Noodler Extraordinaire
Gold Supporting Member
Messages
903
I’m pretty sure Notion is the best one right now for making sheet music. Cubasis works a lot like the normal program, so if you work that way, you might get some use out of that. .pdfs can be read by iBooks, so you’re covered there. You’ll need to just spend the money and buy Pages since you’ll be in and out of documents as a teacher or personally. I also recommend Numbers for spreadsheets (practice plans, budgets or payments tracking). There are other apps that do the latter two things, but I have found those to be easiest and well-integrated into the iOS operating system. Also, consider you’re going to need a good audio input device for your ipad to record or play with sims. There are so many on the market, you can research a bit to figure out what’s right for you.

I also recommend getting the biggest iPad in terms of hard drive space. My audio alone without recording is 30 gigs with just favorites and practice tracks. You’ll run out of space quickly if you do any recording. On the other hand, I had my ipad 2 for YEARS before I finally bit the bullet and upgraded.

Other Apps – I’ve gone through quite a few, but here are the ones with the best utility for me:
Highly recommend Chordbot for practice. It’s like BandInABox with less features. Lots of good chord selections, too.

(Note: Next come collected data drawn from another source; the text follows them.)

(* ===== verification/SyncLive.v ===== *)
(** Catching up with the L1 queue (rollup/sync_service.go).

    As long as the server answers and the elements of the queue can be applied, the loop
    that follows the queue ends, and when it ends the node has applied every element up to
    the tip the server then reports, although that tip moves while the node works. *)
From stdpp Require Import prelude list strings gmap.
From Stdlib Require Import ZArith Lia Ascii.
From S2P Require Import Prelude VarBytes TxMeta RollupDB RLP Crypto Hexutil Transaction SeqSet Fees SeqAdapter Client SyncState SyncApply SyncLoop.
Local Open Scope Z_scope.

Section live.
Context {crypto : Crypto} {A : Type} {adapter : RollupAdapter A} {E : Type} {env : SyncEnv E}.
Local Abbreviation Service := (SyncService A E).

(** ** A loop towards a moving tip *)

Section chase.
Context (getLatest : indexGetter (A:=A) (E:=E)) (getNext : M Service Z) (item : Z -> M Service unit).
Context (Inv : Service -> Prop) (tip next : Service -> Z) (most : Z).

(** The server answers with a tip that does not fall and stays below [most]; the next
    element, when there is one, can be applied. *)
Record answering : Prop := {
  an_bounds : forall s, Inv s -> 0 <= next s <= tip s + 1 /\ tip s <= most;
  an_tip : forall s, Inv s -> exists s', getLatest s = (Ok (Some (tip s')), s') /\ Inv s' /\ next s' = next s /\ tip s <= tip s';
  an_next : forall s, Inv s -> getNext s = (Ok (next s), s);
  an_item : forall s, Inv s -> next s <= tip s -> exists s', item (next s) s = (Ok tt, s') /\ Inv s' /\ next s' = next s + 1 /\ tip s <= tip s' }.

Context (H : answering) (Hmost : most < 2 ^ 64 - 1).

(** A range that is within the tip is applied to its end. *)
Lemma range_applied n : forall s, Inv s -> next s + Z.of_nat n <= tip s + 1 ->
  exists s', for_range n (next s) item s = (Ok tt, s') /\ Inv s' /\ next s' = next s + Z.of_nat n /\ tip s <= tip s'.
Proof.
  induction n as [|n IH]; intros s Hs Hn; [exists s; cbn; split; [done|]; split; [done|]; lia|].
  destruct (an_item H s Hs) as (s1 & E1 & Hs1 & En1 & Ht1); [lia|].
  destruct (IH s1 Hs1) as (s2 & E2 & Hs2 & En2 & Ht2); [lia|]. exists s2. cbn [for_range]. rewrite (bind_Ok _ _ _ _ _ E1), <- En1.
  split; [done|]. split; [done|]. lia.
Qed.

Lemma round_applied s : Inv s -> exists s', sync getLatest getNext (fun a b => for_incl a b item) s = (Ok (Some (next s' - 1)), s') /\
  Inv s' /\ tip s <= next s' - 1 <= tip s'.
Proof.
  intros Hs. destruct (an_tip H s Hs) as (s1 & E1 & Hs1 & En1 & Ht1). destruct (an_bounds H s1 Hs1) as [Hb1 Hm1].
  unfold sync. assert (Hw : wrap "Cannot sync" getLatest s = (Ok (Some (tip s1)), s1)) by (unfold wrap; by rewrite E1).
  rewrite (bind_Ok _ _ _ _ _ Hw), (bind_Ok _ _ _ _ _ (an_next H s1 Hs1)). rewrite u64_small by (unfold in_u64; lia).
  destruct (Z.leb_spec (tip s1 + 1) (next s1)) as [Hle|Hgt].
  { exists s1. replace (tip s1) with (next s1 - 1) by lia. split; [done|]. split; [done|]. lia. }
  destruct (range_applied (Z.to_nat (tip s1 - next s1 + 1)) s1 Hs1) as (s2 & E2 & Hs2 & En2 & Ht2); [lia|].
  exists s2. unfold for_incl. rewrite (bind_Ok _ _ _ _ _ E2). replace (tip s1) with (next s2 - 1) by lia. split; [done|]. split; [done|]. lia.
Qed.

(** Every round that does not end the loop has seen the tip rise. *)
Lemma chase_ends w fuel : forall s, Inv s -> most - tip s < Z.of_nat fuel -> exists s',
  syncToTip fuel (wrap w (sync getLatest getNext (fun a b => for_incl a b item))) getLatest s = (Ok tt, s') /\ Inv s' /\ next s' = tip s' + 1.
Proof.
  induction fuel as [|fuel IH]; intros s Hs Hf; [destruct (an_bounds H s Hs); lia|].
  destruct (round_applied s Hs) as (s1 & E1 & Hs1 & Ht1). destruct (an_tip H s1 Hs1) as (s2 & E2 & Hs2 & En2 & Ht2). cbn [syncToTip].
  assert (Hw : wrap w (sync getLatest getNext (fun a b => for_incl a b item)) s = (Ok (Some (next s1 - 1)), s1)) by (unfold wrap; by rewrite E1).
  rewrite (bind_Ok _ _ _ _ _ (attempt_Ok _ _ _ _ Hw)). unfold isAtTip, bindM at 1. rewrite (bind_Ok _ _ _ _ _ (attempt_Ok _ _ _ _ E2)).
  destruct (Z.eqb_spec (tip s2) (next s1 - 1)) as [Heq|Hne].
  - exists s2. split; [done|]. split; [done|]. lia.
  - destruct (Z.ltb_spec (tip s2) (next s1 - 1)); [lia|]. apply IH; [done|lia].
Qed.
End chase.

(** ** The queue *)

(** C6: The node catches up with the L1 queue.  Let the server answer with a tip that may rise while the node works but stays bounded, let every element up to the tip be applied without error, and let it be this node's turn; then following the queue ends without error, after no more rounds than the tip rises, and the next element the node waits for is the one after the tip. *)
Theorem queue_catches_up (cfg : Config) (Inv : Service -> Prop) (tip next : Service -> Z) (most : Z) (fuel : nat) (s s1 : Service) :
  answering (client_index GetLatestEnqueueIndex) GetNextEnqueueIndex (syncQueueTransaction cfg) Inv tip next most -> most < 2 ^ 64 - 1 ->
  waitingSequencerTip cfg s = (Ok false, s1) -> Inv s1 -> most - tip s1 < Z.of_nat fuel ->
  exists s', syncQueueToTip cfg fuel s = (Ok tt, s') /\ GetNextEnqueueIndex s' = (Ok (tip s' + 1), s').
Proof.
  intros H Hm Hw Hs Hf. destruct (chase_ends _ _ _ _ _ _ _ H Hm "Cannot sync queue" fuel s1 Hs Hf) as (s' & E' & Hs' & En').
  exists s'. split; [|rewrite <- En'; by apply (an_next _ _ _ _ _ _ _ H)].
  unfold syncQueueToTip, pausedOr. rewrite (bind_Ok _ _ _ _ _ (attempt_Ok _ _ _ _ Hw)).
  change (syncQueue cfg) with (wrap "Cannot sync queue" (sync (client_index GetLatestEnqueueIndex) GetNextEnqueueIndex (fun a b => for_incl a b (syncQueueTransaction cfg)))).
  by rewrite (bind_Ok _ _ _ _ _ (attempt_Ok _ _ _ _ E')).
Qed.
End live.

(** ** Examples *)

#[local] Existing Instances sample_crypto sample_ra.

(** A server whose queue grows with the chain up to element 5, and a database in which
    mined transactions are found. *)
Definition growing_transport : Transport Z := {|
  get_enqueue := get_enqueue (Transport:=sample_transport);
  get_enqueue_latest := fun e => (Reply (Some (sample_enqueue (Z.min 5 (e - 38)))), e);
  get_transaction := get_transaction (Transport:=sample_transport);
  get_transaction_latest := get_transaction_latest (Transport:=sample_transport);
  get_eth_context := get_eth_context (Transport:=sample_transport);
  get_eth_context_latest := get_eth_context_latest (Transport:=sample_transport);
  get_syncing := get_syncing (Transport:=sample_transport);
  get_batch_transaction_latest := get_batch_transaction_latest (Transport:=sample_transport);
  get_batch_transaction := get_batch_transaction (Transport:=sample_transport);
  get_stateroot := get_stateroot (Transport:=sample_transport);
  set_verifier := set_verifier (Transport:=sample_transport);
  get_block := get_block (Transport:=sample_transport);
  get_block_latest := get_block_latest (Transport:=sample_transport);
  get_batch_block_latest := get_batch_block_latest (Transport:=sample_transport);
  get_batch_block := get_batch_block (Transport:=sample_transport) |}.
#[local] Instance growing_syncenv : SyncEnv Z := {|
  env_transport := growing_transport;
  now_ms := fun _ => 1700000000000;
  time_Sleep := fun _ e => e;
  bc_CurrentBlock := fun n => Some (sample_blk n);
  bc_GetBlockByNumber := fun k n => if (0 <=? k) && (k <=? n) then Some (sample_blk k) else None;
  bc_State := fun _ => Ok (fun _ h => h);
  bc_StateAt := fun _ _ => Ok (fun _ h => h);
  db_ReadTransaction := fun _ _ => true;
  seq_env := fun _ => sample_env;
  sequencer_height := fun e => (Ok 0, e);
  txpool_AddLocal := fun _ e => (Ok tt, e);
  txpool_ValidateTx := fun _ _ e => (Ok tt, e);
  txFeed_Send := fun _ _ e => e;
  txOtherFeed_Send := fun _ e => e;
  await := fun n => Some ({| dl_head := true; dl_err := None |}, n + 1);
  pick_err := fun _ => true |}.

Definition chase_item (k : Z) := syncQueueTransaction (sample_cfg 0xDEF false) k.
Definition chase0 : SyncService SeqAdapter Z := Eval vm_compute in snd (waitingSequencerTip (sample_cfg 0xDEF false) (sample_service 41 40)).
Definition chase1 : SyncService SeqAdapter Z := Eval vm_compute in snd (chase_item 3 chase0).
Definition chase2 : SyncService SeqAdapter Z := Eval vm_compute in snd (chase_item 4 chase1).
Definition chase3 : SyncService SeqAdapter Z := Eval vm_compute in snd (chase_item 5 chase2).
Definition chase_state (s : SyncService SeqAdapter Z) : Prop := s ∈ [chase0; chase1; chase2; chase3].
Definition chase_tip (s : SyncService SeqAdapter Z) : Z := Z.min 5 (s_env s - 38).
Definition chase_next (s : SyncService SeqAdapter Z) : Z := match fst (GetNextEnqueueIndex s) with Ok n => n | _ => 0 end.

Lemma chase_cases (P : SyncService SeqAdapter Z -> Prop) : P chase0 -> P chase1 -> P chase2 -> P chase3 -> forall s, chase_state s -> P s.
Proof. intros H0 H1 H2 H3 s Hs. unfold chase_state in Hs. rewrite !elem_of_cons in Hs. destruct Hs as [->|[->|[->|[->|Hs]]]]; try done. by apply not_elem_of_nil in Hs. Qed.

Lemma chase_answering : answering (client_index GetLatestEnqueueIndex) GetNextEnqueueIndex chase_item chase_state chase_tip chase_next 5.
Proof.
  split.
  - refine (chase_cases _ _ _ _ _); (split; [split|]; vm_compute; discriminate).
  - intros s Hs. exists s. split; [|split; [done|split; [done|lia]]]. revert s Hs. refine (chase_cases _ _ _ _ _); vm_compute; reflexivity.
  - refine (chase_cases _ _ _ _ _); vm_compute; reflexivity.
  - refine (chase_cases _ _ _ _ _); intros Hle; [exists chase1|exists chase2|exists chase3|exfalso; vm_compute in Hle; by apply Hle];
      (split; [vm_compute; reflexivity|]; split; [unfold chase_state; rewrite !elem_of_cons; tauto|]; split; vm_compute; [reflexivity|discriminate]).
Qed.

Lemma queue_catches_up_witness :
  chase_tip (sample_service 41 40) = 3 /\
  exists s', syncQueueToTip (sample_cfg 0xDEF false) 3 (sample_service 41 40) = (Ok tt, s') /\ GetNextEnqueueIndex s' = (Ok (chase_tip s' + 1), s').
Proof.
  split; [reflexivity|].
  apply (queue_catches_up (sample_cfg 0xDEF false) chase_state chase_tip chase_next 5 3 (sample_service 41 40) chase0 chase_answering).
  - lia.
  - vm_compute. reflexivity.
  - unfold chase_state. left.
  - vm_compute. reflexivity.
Defined.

I also like Anytune Pro a lot for slowing down audio. It’s pricey but really worth it.

Garageband is a great recorder/lite sequencer and worth the price (free plus upgrades in the app, I think), and also comes with a slightly laggy but passable amp sim.

As far as Amp Sims go, I really like Jamup and Bias best. I think they sound more authentic than the rest although Line 6, Amplitube and ReValver all have apps that are perfectly usable with some. All of them are not quite as good as what we get on a PC or Mac.

The big flagship apps for recording are Auria and Cubasis. There are other apps for less but do yourself a favor and shell out for the a major one up front rather than go through a bunch of smaller ones trying to find one if you plan on doing any recording (although I’ve gotten good results with Multitrack before I upgraded). If they are too expensive, use an app like AppShopper to watch your favorite ones. Eventually, they go on sale (I picked up Auria and Cubase at nearly half their normal price at Christmas, but generally have seen sales every couple months).

On the topic of audio recording, make sure you purchase Audioshare if you're going to record. It helps shuffle audio back and forth between apps. Also might want to make the investment in Audiobus. It allows audio apps to communicate back and forth as plug ins and is still more widely supported than Apple’s newly introduced Inter-App Audio. Lastly, I also recommend Filebrowser which is a good way to wirelessly access your network so you can move stuff back and forth from other computers to the Ipad. If you couldn't tell, there are some limitations to apps talking to each other for security reasons in iOS, but you can work it out with the right tools.

Good luck!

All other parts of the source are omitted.